- **What you need to do**: Look through the entries below and extract exactly the lines from the one containing "unfold permits_all." through the one containing "- intros (prefix&rest&Hin&->).", ends included.

- **Extracted records**:

(* ===== verification/Phase7.v ===== *)
(** Phase7: the domain values that the proof engine, the merge queue and the agent
    tools share (src/components/jeryu-core/crates/jeryu-core/src/phase7.rs,
    receipt.rs, ids.rs, error.rs).

    Ids and receipts come from the process: a [World] holds the atomic id counter
    and the readings of the wall clock, and is passed through what draws on them. *)

From S2P Require Import Prelude Text.

(** * Ids and the clock (ids.rs, receipt.rs) *)

(** [clock n] is the n-th reading of [SystemTime::now] in milliseconds since the
    epoch, [None] when the clock is set before it. *)
Record World := {
  next_id : N;
  clock_reads : N;
  clock : N → option N
}.

(** [fetch_add] wraps around. *)
Definition fetch_id (w : World) : N * World :=
  (next_id w, {| next_id := wrapping_add64 (next_id w) 1;
                 clock_reads := clock_reads w; clock := clock w |}).

Definition read_clock (w : World) : option N * World :=
  (clock w (clock_reads w),
   {| next_id := next_id w; clock_reads := clock_reads w + 1; clock := clock w |}).

Definition initial_world (clock : N → option N) : World :=
  {| next_id := 1; clock_reads := 0; clock := clock |}.

(** The id types, as their strings; [prefix] is the macro's literal. *)
Definition RepoId : Type := string.
Definition PullRequestId : Type := string.
Definition QueueEntryId : Type := string.
Definition ReceiptId : Type := string.
Definition AgentId : Type := string.

Definition fresh (prefix : string) (w : World) : string * World :=
  let (n, w') := fetch_id w in (prefix +:+ "_" +:+ hex16 n, w').

Definition QueueEntryId_fresh (w : World) : QueueEntryId * World := fresh "queue" w.
Definition ReceiptId_fresh (w : World) : ReceiptId * World := fresh "receipt" w.

Inductive ReceiptKind : Type :=
  | RK_ProofPlan
  | RK_ProofWitness
  | RK_AgentDryRunPatch
  | RK_AgentProposedFix
  | RK_AgentHotfix
  | RK_MergeQueue
  | RK_Repair.

Record Receipt := {
  rc_id : ReceiptId;
  rc_kind : ReceiptKind;
  rc_repo : RepoId;
  rc_agent : option AgentId;
  rc_subject : string;
  rc_sha : string;
  rc_summary : string;
  rc_commands : list string;
  rc_residual_risk : string;
  rc_created_at_ms : N
}.

(** The clock is read before the id is drawn. *)
Definition Receipt_new (kind : ReceiptKind) (repo : RepoId) (agent : option AgentId)
    (subject sha summary : string) (commands : list string) (residual_risk : string)
    (w : World) : Receipt * World :=
  let (now, w1) := read_clock w in
  let created_at_ms := match now with Some ms => ms | None => 0%N end in
  let (id, w2) := ReceiptId_fresh w1 in
  ({| rc_id := id; rc_kind := kind; rc_repo := repo; rc_agent := agent;
      rc_subject := subject; rc_sha := sha; rc_summary := summary;
      rc_commands := commands; rc_residual_risk := residual_risk;
      rc_created_at_ms := created_at_ms |}, w2).

(** * Pull requests and witnesses (phase7.rs) *)

Record ChangedPath := { cp_path : string; cp_sensitive : bool }.

Definition ChangedPath_new (path : string) : ChangedPath :=
  {| cp_path := path; cp_sensitive := false |}.

Definition mark_sensitive (p : ChangedPath) : ChangedPath :=
  {| cp_path := cp_path p; cp_sensitive := true |}.

Record PullRequest := {
  pr_repo : RepoId;
  pr_id : PullRequestId;
  source_branch : string;
  target_branch : string;
  base_sha : string;
  head_sha : string;
  changed_paths : list ChangedPath
}.

Definition changed_path_set (pr : PullRequest) : gset string :=
  list_to_set (cp_path <$> changed_paths pr).

Record ProofWitness := {
  pw_id : ReceiptId;
  pw_repo : RepoId;
  pw_pr : PullRequestId;
  pw_head_sha : string;
  pw_changed_paths : list string;
  pw_lanes : list string;
  pw_owners : list string;
  pw_receipt : Receipt
}.

Inductive QueueEntryState : Type :=
  | Queued
  | SpeculativeMergeTesting
  | Mergeable
  | DequeuedConflict
  | DequeuedFailedValidation.

#[export] Instance QueueEntryState_eq_dec : EqDecision QueueEntryState.
Proof. solve_decision. Defined.

Record QueueEntry := {
  qe_id : QueueEntryId;
  qe_pr : PullRequest;
  proof_witness : ProofWitness;
  speculative_sha : option string;
  qe_state : QueueEntryState;
  qe_receipts : list Receipt
}.

(** * Agent scopes *)

Record AgentScope := {
  scope_agent : AgentId;
  scope_repo : RepoId;
  allowed_paths : list string;
  max_paths : N
}.

Definition permits_all (scope : AgentScope) (paths : list string) : bool :=
  negb (bool_decide (paths = []))
  && (N.of_nat (length paths) <=? max_paths scope)%N
  && forallb (λ path,
       existsb (λ prefix, bool_decide (path = prefix) || starts_with path prefix)
         (allowed_paths scope)) paths.

(** * Errors (error.rs) *)

Record AgentRepairHint := {
  hint_purpose : string;
  hint_reason : string;
  common_fixes : list string;
  docs_url : string;
  repair_hint : string
}.

Inductive JeryuError : Type :=
  | NotFound (msg : string)
  | Invalid (msg : string)
  | PolicyDenied (msg : string)
  | Conflict (msg : string)
  | MissingReceipt (msg : string)
  | MissingProofWitness (msg : string).

Definition JeryuError_to_string (e : JeryuError) : string :=
  match e with
  | NotFound msg => "not found: " +:+ msg
  | Invalid msg => "invalid: " +:+ msg
  | PolicyDenied msg => "policy denied: " +:+ msg
  | Conflict msg => "conflict: " +:+ msg
  | MissingReceipt msg => "missing receipt: " +:+ msg
  | MissingProofWitness msg => "missing proof witness: " +:+ msg
  end.

Definition agent_repair_hint (e : JeryuError) : AgentRepairHint :=
  match e with
  | NotFound _ =>
      {| hint_purpose := "load requested domain entity"; hint_reason := "not_found";
         common_fixes :=
           ["verify the repository, pull request, receipt, or queue id";
            "rerun the read model refresh before retrying mutation"];
         docs_url := "docs/errors.md#not-found";
         repair_hint := "rerun the narrow read-model or domain test for the owning path" |}
  | Invalid _ =>
      {| hint_purpose := "validate request boundary"; hint_reason := "invalid_input";
         common_fixes :=
           ["check typed ids and request fields before entering domain code";
            "add a boundary test for the rejected input shape"];
         docs_url := "docs/errors.md#invalid-input";
         repair_hint := "rerun the crate boundary tests and the mapped proof lane" |}
  | PolicyDenied _ =>
      {| hint_purpose := "enforce repository or CI policy"; hint_reason := "policy_denied";
         common_fixes :=
           ["inspect the policy reason list instead of bypassing the guard";
            "add required proof, approval, or trust receipt"];
         docs_url := "docs/errors.md#policy-denied";
         repair_hint := "rerun owner/test-map checks and the policy crate tests" |}
  | Conflict _ =>
      {| hint_purpose := "preserve merge and state consistency"; hint_reason := "conflict";
         common_fixes :=
           ["refresh the base state and recompute the merge witness";
            "retry through the queue instead of mutating state directly"];
         docs_url := "docs/errors.md#conflict";
         repair_hint := "rerun scheduler and merge-queue tests" |}
  | MissingReceipt _ =>
      {| hint_purpose := "bind mutation to durable evidence";
         hint_reason := "missing_receipt";
         common_fixes :=
           ["produce the required signed receipt before retrying";
            "verify the receipt id, digest, and operation kind"];
         docs_url := "docs/errors.md#missing-receipt";
         repair_hint := "rerun the release, cache, or scheduler receipt test for the path" |}
  | MissingProofWitness _ =>
      {| hint_purpose := "prove change eligibility before merge";
         hint_reason := "missing_proof_witness";
         common_fixes :=
           ["run the mapped proof lane for every changed owned path";
            "regenerate the witness at the exact head commit"];
         docs_url := "docs/errors.md#missing-proof-witness";
         repair_hint := "rerun proof-lane checks and merge-queue witness tests" |}
  end.

(** * Lemmas *)

Lemma imp_iff_compat (P Q R : Prop) : (Q ↔ R) → ((P → Q) ↔ (P → R)).
Proof. tauto. Qed.

Lemma permits_all_spec scope paths :
  permits_all scope paths = true ↔
  paths ≠ [] ∧ (N.of_nat (length paths) ≤ max_paths scope)%N
  ∧ ∀ path, path ∈ paths → ∃ prefix rest, prefix ∈ allowed_paths scope
                                          ∧ path = prefix +:+ rest.
Proof.
  unfold permits_all.
  rewrite !andb_true_iff, negb_true_iff, bool_decide_eq_false, N.leb_le, forallb_forall.
  rewrite Logic.and_assoc. do 2 apply and_iff_compat_l.
  apply forall_proper; intros path. rewrite <-list_elem_of_In.
  apply imp_iff_compat. rewrite existsb_exists. split.
  - intros (prefix&Hin%list_elem_of_In&Hx). rewrite orb_true_iff, bool_decide_eq_true in Hx.
    destruct Hx as [->|[t ->]%starts_with_spec]; [|eauto].
    exists prefix, "". by rewrite append_nil_r.
  - intros (prefix&rest&Hin&->). exists prefix. split; [by apply list_elem_of_In|].
    rewrite orb_true_iff. right. apply starts_with_spec. eauto.
Qed.
(** The witness an entry was admitted with is about the entry's change. *)
Record covered (x : QueueEntry) : Prop := {
  cov_repo : pw_repo (proof_witness x) = pr_repo (qe_pr x);
  cov_pr : pw_pr (proof_witness x) = pr_id (qe_pr x);
  cov_head : pw_head_sha (proof_witness x) = head_sha (qe_pr x);
  cov_paths : list_to_set (pw_changed_paths (proof_witness x)) = changed_path_set (qe_pr x)
}.

(** The accepted paths of the entries [xs], and that no two mergeable ones share
    a path. *)
Record consistent (acc : gset string) (xs : list QueueEntry) : Prop := {
  cs_accepted : ∀ p, p ∈ acc ↔
    ∃ i x, xs !! i = Some x ∧ qe_state x = Mergeable ∧ p ∈ changed_path_set (qe_pr x);
  cs_disjoint : ∀ i j x y, i ≠ j → xs !! i = Some x → xs !! j = Some y →
    qe_state x = Mergeable → qe_state y = Mergeable →
    changed_path_set (qe_pr x) ## changed_path_set (qe_pr y)
}.

Record wf_queue (q : MergeQueue) : Prop := {
  wq_covered : Forall covered (entries q);
  wq_settled : Forall (λ x, qe_state x ≠ SpeculativeMergeTesting) (entries q);
  wq_consistent : consistent (accepted_paths q) (entries q)
}.

(** What processing does to an entry, whatever the validator. *)
Record entry_processed (x x' : QueueEntry) : Prop := {
  ep_id : qe_id x' = qe_id x;
  ep_pr : qe_pr x' = qe_pr x;
  ep_witness : proof_witness x' = proof_witness x;
  ep_other : qe_state x ≠ Queued → x' = x;
  ep_queued : qe_state x = Queued →
    speculative_sha x' = Some (synthetic_sha (qe_pr x))
    ∧ (qe_state x' = Mergeable ∨ qe_state x' = DequeuedConflict
       ∨ qe_state x' = DequeuedFailedValidation)
    ∧ length (qe_receipts x') = S (length (qe_receipts x))
}.

Definition count_queued (xs : list QueueEntry) : nat :=
  length (filter (λ x, qe_state x = Queued) xs).

Definition count_settled (s : QueueEntryState) (xs xs' : list QueueEntry) : nat :=
  length (filter (λ p, qe_state p.1 = Queued ∧ qe_state p.2 = s) (zip xs xs')).

(** First come, first served: the states a conflict-free queue settles in. *)
Fixpoint greedy (acc : gset string) (xs : list QueueEntry) : list QueueEntryState :=
  match xs with
  | [] => []
  | x :: xs =>
      if is_queued x
      then
        if decide (changed_path_set (qe_pr x) ## acc)
        then Mergeable :: greedy (acc ∪ changed_path_set (qe_pr x)) xs
        else DequeuedConflict :: greedy acc xs
      else qe_state x :: greedy acc xs
  end.

(** * Admission *)

Lemma admission_ok pr witness x :
  admission_error pr witness = Ok x ↔
  witness = Some x ∧ pw_repo x = pr_repo pr ∧ pw_pr x = pr_id pr
  ∧ pw_head_sha x = head_sha pr ∧ list_to_set (pw_changed_paths x) = changed_path_set pr.
Proof.
  unfold admission_error. destruct witness as [y|]; [|naive_solver].
  destruct (_ || _) eqn:Ho.
  - split; [done|]. intros ([= ->]&H1&H2&H3&_). rewrite H1, H2, H3 in Ho.
    by rewrite !bool_decide_true in Ho.
  - rewrite !orb_false_iff, !negb_false_iff, !bool_decide_eq_true in Ho.
    destruct Ho as [[H1 H2] H3]. case_bool_decide as Hp; cbn.
    + split; [intros [= <-]; by split_and!|]. by intros ([= ->]&_).
    + split; [done|]. intros ([= ->]&_&_&_&Heq). by rewrite Heq in Hp.
Qed.

Lemma admission_err pr witness e :
  admission_error pr witness = Err e → ∃ msg, e = MissingProofWitness msg.
Proof. unfold admission_error. repeat case_match; naive_solver. Qed.

(** A pull request enters the queue exactly with a witness for its repository,
    id, head and path set; it goes to the back of the queue, and everything ahead
    stays as it was. Otherwise the error says the witness is missing and nothing
    changes, no id is drawn. *)
Theorem enqueue_spec q pr witness w :
  match enqueue q pr witness w with
  | (Ok id, q', w') =>
      ∃ x, witness = Some x ∧ accepted_paths q' = accepted_paths q
      ∧ (∃ entry, entries q' = entries q ++ [entry] ∧ qe_id entry = id ∧ qe_pr entry = pr
           ∧ proof_witness entry = x ∧ covered entry ∧ qe_state entry = Queued)
  | (Err e, q', w') =>
      q' = q ∧ w' = w ∧ (∃ msg, e = MissingProofWitness msg)
      ∧ ∀ x, witness = Some x →
          ¬ (pw_repo x = pr_repo pr ∧ pw_pr x = pr_id pr ∧ pw_head_sha x = head_sha pr
             ∧ list_to_set (pw_changed_paths x) = changed_path_set pr)
  end.
Proof.
  unfold enqueue. destruct (admission_error pr witness) as [x|e] eqn:Ha.
  - pose proof Ha as (->&H1&H2&H3&H4)%admission_ok. cbn.
    exists x. split_and!; [done|done|]. eexists. split_and!; [done..| |done]. by split.
  - split_and!; [done|done|by eapply admission_err|]. intros x -> Hx.
    assert (admission_error pr (Some x) = Ok x) by by apply admission_ok. congruence.
Qed.

(** * Processing *)

Section processing.
Context `{SpeculativeValidator V}.
Implicit Types (validator : V) (st : QueueLoop).

Lemma process_entry_cases validator st x :
  (qe_state x ≠ Queued ∧ process_entry validator st x = (x, st))
  ∨ (qe_state x = Queued ∧ ∃ r s acc w' dm dc df,
      process_entry validator st x =
        (settle x (synthetic_sha (qe_pr x)) s r,
         {| ql_accepted := acc;
            ql_summary :=
              {| sum_mergeable := dm + sum_mergeable (ql_summary st);
                 sum_conflicts := dc + sum_conflicts (ql_summary st);
                 sum_failed := df + sum_failed (ql_summary st);
                 sum_processed := S (sum_processed (ql_summary st)) |};
            ql_world := w' |})
      ∧ ((s = Mergeable ∧ acc = ql_accepted st ∪ changed_path_set (qe_pr x)
            ∧ (dm, dc, df) = (1, 0, 0)
            ∧ validate validator
                {| val_entry_id := qe_id x; val_pr := qe_pr x;
                   val_speculative_sha := synthetic_sha (qe_pr x);
                   accepted_paths_ahead := ql_accepted st |} = Passed)
         ∨ (s = DequeuedConflict ∧ acc = ql_accepted st ∧ (dm, dc, df) = (0, 1, 0))
         ∨ (s = DequeuedFailedValidation ∧ acc = ql_accepted st
            ∧ (dm, dc, df) = (0, 0, 1)))).
Proof.
  unfold process_entry, is_queued. case_bool_decide as Hq; [right|by left].
  split; [done|]. cbn [negb].
  destruct (validate _ _) as [|reason] eqn:Hv.
  - do 4 eexists. exists 1, 0, 0. split; [reflexivity|]. left. by split_and!.
  - destruct (starts_with _ _).
    + do 4 eexists. exists 0, 1, 0. split; [reflexivity|]. right; left. by split_and!.
    + do 4 eexists. exists 0, 0, 1. split; [reflexivity|]. right; right. by split_and!.
Qed.

Lemma process_entry_processed validator st x x' st' :
  process_entry validator st x = (x', st') → entry_processed x x'.
Proof.
  intros Heq. destruct (process_entry_cases validator st x)
    as [[Hq Hp]|(Hq&r&s&acc&w'&dm&dc&df&Hp&Hs)]; rewrite Hp in Heq;
    injection Heq as <- <-; split; try done.
  intros _. split_and!; [done| |cbn; rewrite length_app; cbn; lia].
  destruct Hs as [(->&_)|[(->&_)|(->&_)]]; auto.
Qed.

Lemma process_loop_processed validator st xs xs' st' :
  process_loop validator st xs = (xs', st') → Forall2 entry_processed xs xs'.
Proof.
  revert st xs' st'. induction xs as [|x xs IH]; intros st xs' st'; cbn.
  - intros [= <- <-]. constructor.
  - destruct (process_entry validator st x) as [x1 st1] eqn:Hx.
    destruct (process_loop validator st1 xs) as [xs1 st2] eqn:Hxs.
    intros [= <- <-]. constructor; [by eapply process_entry_processed|by eapply IH].
Qed.

Lemma process_loop_counts validator st xs xs' st' :
  process_loop validator st xs = (xs', st') →
  sum_processed (ql_summary st') = sum_processed (ql_summary st) + count_queued xs
  ∧ sum_mergeable (ql_summary st')
    = sum_mergeable (ql_summary st) + count_settled Mergeable xs xs'
  ∧ sum_conflicts (ql_summary st')
    = sum_conflicts (ql_summary st) + count_settled DequeuedConflict xs xs'
  ∧ sum_failed (ql_summary st')
    = sum_failed (ql_summary st) + count_settled DequeuedFailedValidation xs xs'.
Proof.
  unfold count_queued, count_settled.
  revert st xs' st'. induction xs as [|x xs IH]; intros st xs' st'; cbn [process_loop].
  - intros [= <- <-]. cbn. lia.
  - destruct (process_entry validator st x) as [x1 st1] eqn:Hx.
    destruct (process_loop validator st1 xs) as [xs1 st2] eqn:Hxs.
    intros [= <- <-]. apply IH in Hxs as (H1&H2&H3&H4).
    cbn [zip zip_with]. rewrite !filter_cons. cbn [fst snd].
    destruct (process_entry_cases validator st x)
      as [[Hq Hp]|(Hq&r&s&acc&w'&dm&dc&df&Hp&Hs)]; rewrite Hp in Hx;
      injection Hx as <- <-; cbn [ql_summary sum_processed sum_mergeable sum_conflicts
        sum_failed settle qe_state] in *.
    + rewrite !decide_False by naive_solver. done.
    + rewrite (decide_True (P := qe_state x = Queued)) by done. cbn [length].
      destruct Hs as [(->&_&[= -> -> ->]&_)|[(->&_&[= -> -> ->])|(->&_&[= -> -> ->])]];
        repeat case_decide; cbn [length]; try lia; naive_solver.
Qed.

(** Nothing is left to do after a run. *)
Lemma process_loop_idle validator st xs :
  Forall (λ x, qe_state x ≠ Queued) xs → process_loop validator st xs = (xs, st).
Proof.
  revert st. induction xs as [|x xs IH]; intros st Hall; [done|].
  inversion Hall as [|? ? Hx Hxs]; subst. cbn.
  destruct (process_entry_cases validator st x) as [[_ ->]|[Hq _]]; [|done].
  by rewrite IH.
Qed.
End processing.

(** * Consistency *)

Lemma consistent_dequeue acc xs k x x' :
  xs !! k = Some x → qe_state x ≠ Mergeable → qe_state x' ≠ Mergeable →
  consistent acc xs → consistent acc (<[k := x']> xs).
Proof.
  intros Hk Hx Hx' [Ha Hd]. pose proof (lookup_lt_Some _ _ _ Hk) as Hlt.
  assert (∀ i y, qe_state y = Mergeable → (<[k := x']> xs !! i = Some y ↔ xs !! i = Some y))
    as Hl.
  { intros i y Hy. destruct (decide (i = k)) as [->|Hne].
    - rewrite list_lookup_insert_eq by done. naive_solver congruence.
    - by rewrite list_lookup_insert_ne. }
  split.
  - intros p. rewrite Ha. split; intros (i&y&Hi&Hy&Hp); exists i, y; by rewrite ?Hl in *.
  - intros i j y z Hne Hi Hj Hy Hz. rewrite Hl in Hi, Hj by done. by eapply (Hd i j).
Qed.

Lemma consistent_accept acc xs k x x' :
  xs !! k = Some x → qe_state x ≠ Mergeable → qe_state x' = Mergeable →
  qe_pr x' = qe_pr x → changed_path_set (qe_pr x) ## acc →
  consistent acc xs → consistent (acc ∪ changed_path_set (qe_pr x)) (<[k := x']> xs).
Proof.
  intros Hk Hx Hx' Hpr Hdisj [Ha Hd]. pose proof (lookup_lt_Some _ _ _ Hk) as Hlt.
  assert (∀ i y, <[k := x']> xs !! i = Some y ∧ qe_state y = Mergeable ↔
    (i = k ∧ y = x') ∨ (i ≠ k ∧ xs !! i = Some y ∧ qe_state y = Mergeable)) as Hl.
  { intros i y. destruct (decide (i = k)) as [->|Hne].
    - rewrite list_lookup_insert_eq by done. naive_solver congruence.
    - rewrite list_lookup_insert_ne by done. naive_solver. }
  assert (∀ i y, i ≠ k → xs !! i = Some y → qe_state y = Mergeable →
    changed_path_set (qe_pr y) ## changed_path_set (qe_pr x)) as Hold.
  { intros i y Hne Hi Hy p Hp Hpx. apply (Hdisj p Hpx), Ha. eauto. }
  split.
  - intros p. rewrite elem_of_union, Ha. split.
    + intros [(i&y&Hi&Hy&Hp)|Hp].
      * assert (i ≠ k) as Hne by (intros ->; congruence).
        exists i, y. by rewrite list_lookup_insert_ne.
      * exists k, x'. rewrite list_lookup_insert_eq, Hpr by done. done.
    + intros (i&y&Hi&Hy&Hp). destruct (proj1 (Hl i y) (conj Hi Hy)) as [[-> ->]|(?&?&?)].
      * right. by rewrite <-Hpr.
      * left. eauto.
  - intros i j y z Hne Hi Hj Hy Hz.
    destruct (proj1 (Hl i y) (conj Hi Hy)) as [[-> ->]|(Hi1&Hi2&_)],
      (proj1 (Hl j z) (conj Hj Hz)) as [[-> ->]|(Hj1&Hj2&_)]; [done| | |by eapply (Hd i j)].
    + rewrite Hpr. symmetry. by apply (Hold j).
    + rewrite Hpr. by apply (Hold i).
Qed.

Section sound.
Context `{ConflictSound V}.

Lemma process_loop_consistent (validator : V) st ds xs xs' st' :
  process_loop validator st xs = (xs', st') →
  consistent (ql_accepted st) (ds ++ xs) → consistent (ql_accepted st') (ds ++ xs').
Proof.
  revert st ds xs' st'. induction xs as [|x xs IH]; intros st ds xs' st'; cbn.
  - by intros [= <- <-].
  - destruct (process_entry validator st x) as [x1 st1] eqn:Hx.
    destruct (process_loop validator st1 xs) as [xs1 st2] eqn:Hxs.
    intros [= <- <-] Hc.
    replace (ds ++ x1 :: xs1) with ((ds ++ [x1]) ++ xs1) by by rewrite <-app_assoc.
    eapply IH; [exact Hxs|]. rewrite <-app_assoc. cbn.
    replace (ds ++ x1 :: xs) with (<[length ds := x1]> (ds ++ x :: xs))
      by by rewrite insert_app_r_alt, Nat.sub_diag.
    assert ((ds ++ x :: xs) !! length ds = Some x) as Hl by by apply list_lookup_middle.
    destruct (process_entry_cases validator st x)
      as [[Hq Hp]|(Hq&r&s&acc&w'&dm&dc&df&Hp&Hs)]; rewrite Hp in Hx;
      injection Hx as <- <-; cbn [ql_accepted].
    + by rewrite list_insert_id.
    + destruct Hs as [(->&->&_&Hv)|[(->&->&_)|(->&->&_)]].
      * apply conflict_sound in Hv. cbn in Hv.
        by eapply consistent_accept; eauto; rewrite Hq.
      * by eapply consistent_dequeue; eauto; rewrite Hq.
      * by eapply consistent_dequeue; eauto; rewrite Hq.
Qed.
End sound.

- **Expected answer**:
  unfold permits_all.
  rewrite !andb_true_iff, negb_true_iff, bool_decide_eq_false, N.leb_le, forallb_forall.
  rewrite Logic.and_assoc. do 2 apply and_iff_compat_l.
  apply forall_proper; intros path. rewrite <-list_elem_of_In.
  apply imp_iff_compat. rewrite existsb_exists. split.
  - intros (prefix&Hin%list_elem_of_In&Hx). rewrite orb_true_iff, bool_decide_eq_true in Hx.
    destruct Hx as [->|[t ->]%starts_with_spec]; [|eauto].
    exists prefix, "". by rewrite append_nil_r.
  - intros (prefix&rest&Hin&->). exists prefix. split; [by apply list_elem_of_In|].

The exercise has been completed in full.